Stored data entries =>
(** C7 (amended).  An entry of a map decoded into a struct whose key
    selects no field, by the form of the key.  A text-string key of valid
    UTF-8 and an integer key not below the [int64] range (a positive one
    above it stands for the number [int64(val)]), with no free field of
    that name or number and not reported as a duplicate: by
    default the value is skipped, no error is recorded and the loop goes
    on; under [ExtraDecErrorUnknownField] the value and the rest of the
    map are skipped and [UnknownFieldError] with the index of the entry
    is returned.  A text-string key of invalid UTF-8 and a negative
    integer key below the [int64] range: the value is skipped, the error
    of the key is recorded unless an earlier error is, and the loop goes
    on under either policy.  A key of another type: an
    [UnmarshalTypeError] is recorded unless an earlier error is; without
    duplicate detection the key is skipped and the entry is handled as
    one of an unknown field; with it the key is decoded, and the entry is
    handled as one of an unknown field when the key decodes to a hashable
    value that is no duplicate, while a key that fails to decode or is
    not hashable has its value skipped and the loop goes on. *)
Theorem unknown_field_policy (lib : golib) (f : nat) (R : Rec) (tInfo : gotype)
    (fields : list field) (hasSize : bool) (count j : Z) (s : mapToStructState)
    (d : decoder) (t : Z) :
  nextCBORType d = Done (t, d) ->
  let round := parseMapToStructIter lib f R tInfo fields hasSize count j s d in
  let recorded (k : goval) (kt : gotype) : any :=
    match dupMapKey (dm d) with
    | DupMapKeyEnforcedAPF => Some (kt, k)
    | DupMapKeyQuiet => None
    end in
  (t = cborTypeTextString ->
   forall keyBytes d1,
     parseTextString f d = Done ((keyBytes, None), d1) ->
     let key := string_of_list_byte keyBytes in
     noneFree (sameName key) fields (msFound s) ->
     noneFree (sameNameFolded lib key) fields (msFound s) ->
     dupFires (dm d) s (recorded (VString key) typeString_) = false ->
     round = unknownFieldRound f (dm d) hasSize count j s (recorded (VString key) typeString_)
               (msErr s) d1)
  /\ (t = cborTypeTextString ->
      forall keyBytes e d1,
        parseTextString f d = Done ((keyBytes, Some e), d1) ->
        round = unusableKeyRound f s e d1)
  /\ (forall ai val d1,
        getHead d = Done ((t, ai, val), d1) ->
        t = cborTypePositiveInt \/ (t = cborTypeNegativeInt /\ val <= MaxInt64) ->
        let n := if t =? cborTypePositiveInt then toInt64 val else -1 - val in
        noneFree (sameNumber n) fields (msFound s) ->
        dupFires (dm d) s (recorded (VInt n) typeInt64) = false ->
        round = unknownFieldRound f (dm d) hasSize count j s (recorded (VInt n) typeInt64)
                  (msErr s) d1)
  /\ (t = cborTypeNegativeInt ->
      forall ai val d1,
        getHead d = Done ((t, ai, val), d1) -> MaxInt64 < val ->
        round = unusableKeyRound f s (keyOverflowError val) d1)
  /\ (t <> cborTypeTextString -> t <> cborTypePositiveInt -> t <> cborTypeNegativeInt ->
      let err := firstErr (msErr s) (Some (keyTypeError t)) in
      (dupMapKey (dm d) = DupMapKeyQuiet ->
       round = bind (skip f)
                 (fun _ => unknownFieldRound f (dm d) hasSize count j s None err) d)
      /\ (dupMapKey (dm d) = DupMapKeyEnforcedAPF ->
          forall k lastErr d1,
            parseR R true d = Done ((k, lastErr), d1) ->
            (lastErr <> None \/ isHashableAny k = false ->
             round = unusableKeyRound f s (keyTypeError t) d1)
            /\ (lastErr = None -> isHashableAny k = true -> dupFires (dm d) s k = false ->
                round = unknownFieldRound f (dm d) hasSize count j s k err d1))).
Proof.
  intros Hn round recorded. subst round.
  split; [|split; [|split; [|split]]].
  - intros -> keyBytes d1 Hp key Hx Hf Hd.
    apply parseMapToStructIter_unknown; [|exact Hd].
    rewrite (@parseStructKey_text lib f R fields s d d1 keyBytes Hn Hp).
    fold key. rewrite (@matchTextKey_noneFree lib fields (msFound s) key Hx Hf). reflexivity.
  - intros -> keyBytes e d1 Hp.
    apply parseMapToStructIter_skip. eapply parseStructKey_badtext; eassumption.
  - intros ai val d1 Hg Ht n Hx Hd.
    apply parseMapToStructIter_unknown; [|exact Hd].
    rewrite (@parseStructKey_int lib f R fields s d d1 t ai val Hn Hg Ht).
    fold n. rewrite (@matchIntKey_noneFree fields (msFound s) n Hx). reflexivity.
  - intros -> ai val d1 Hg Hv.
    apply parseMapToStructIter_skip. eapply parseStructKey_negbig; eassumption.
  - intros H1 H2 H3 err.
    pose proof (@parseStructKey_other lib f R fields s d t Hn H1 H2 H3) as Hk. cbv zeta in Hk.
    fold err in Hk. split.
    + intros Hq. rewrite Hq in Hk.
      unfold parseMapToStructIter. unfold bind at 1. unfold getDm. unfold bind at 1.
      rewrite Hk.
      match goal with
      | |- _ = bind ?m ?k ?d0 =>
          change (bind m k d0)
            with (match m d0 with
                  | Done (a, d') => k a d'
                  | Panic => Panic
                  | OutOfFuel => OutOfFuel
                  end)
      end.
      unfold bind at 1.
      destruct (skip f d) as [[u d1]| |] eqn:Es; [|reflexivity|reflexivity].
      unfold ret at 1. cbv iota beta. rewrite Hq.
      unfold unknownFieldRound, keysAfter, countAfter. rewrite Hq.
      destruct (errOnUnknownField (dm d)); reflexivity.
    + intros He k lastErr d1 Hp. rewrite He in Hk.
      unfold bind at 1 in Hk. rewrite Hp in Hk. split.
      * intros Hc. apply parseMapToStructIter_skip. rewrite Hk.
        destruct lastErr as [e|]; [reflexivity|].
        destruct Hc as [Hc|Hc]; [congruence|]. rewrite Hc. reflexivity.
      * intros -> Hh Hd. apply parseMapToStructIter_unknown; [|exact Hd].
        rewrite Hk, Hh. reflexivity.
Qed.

YOUR INSTRUCTIONS => Write out exactly the lines above between the line with "match dupMapKey (dm d) with" and the line with "<> cborTypeNegativeInt ->", inclusive, and nothing beyond them.

WRITTEN SOLUTION =>
    match dupMapKey (dm d) with
    | DupMapKeyEnforcedAPF => Some (kt, k)
    | DupMapKeyQuiet => None
    end in
  (t = cborTypeTextString ->
   forall keyBytes d1,
     parseTextString f d = Done ((keyBytes, None), d1) ->
     let key := string_of_list_byte keyBytes in
     noneFree (sameName key) fields (msFound s) ->
     noneFree (sameNameFolded lib key) fields (msFound s) ->
     dupFires (dm d) s (recorded (VString key) typeString_) = false ->
     round = unknownFieldRound f (dm d) hasSize count j s (recorded (VString key) typeString_)
               (msErr s) d1)
  /\ (t = cborTypeTextString ->
      forall keyBytes e d1,
        parseTextString f d = Done ((keyBytes, Some e), d1) ->
        round = unusableKeyRound f s e d1)
  /\ (forall ai val d1,
        getHead d = Done ((t, ai, val), d1) ->
        t = cborTypePositiveInt \/ (t = cborTypeNegativeInt /\ val <= MaxInt64) ->
        let n := if t =? cborTypePositiveInt then toInt64 val else -1 - val in
        noneFree (sameNumber n) fields (msFound s) ->
        dupFires (dm d) s (recorded (VInt n) typeInt64) = false ->
        round = unknownFieldRound f (dm d) hasSize count j s (recorded (VInt n) typeInt64)
                  (msErr s) d1)
  /\ (t = cborTypeNegativeInt ->
      forall ai val d1,
        getHead d = Done ((t, ai, val), d1) -> MaxInt64 < val ->
        round = unusableKeyRound f s (keyOverflowError val) d1)
  /\ (t <> cborTypeTextString -> t <> cborTypePositiveInt -> t <> cborTypeNegativeInt ->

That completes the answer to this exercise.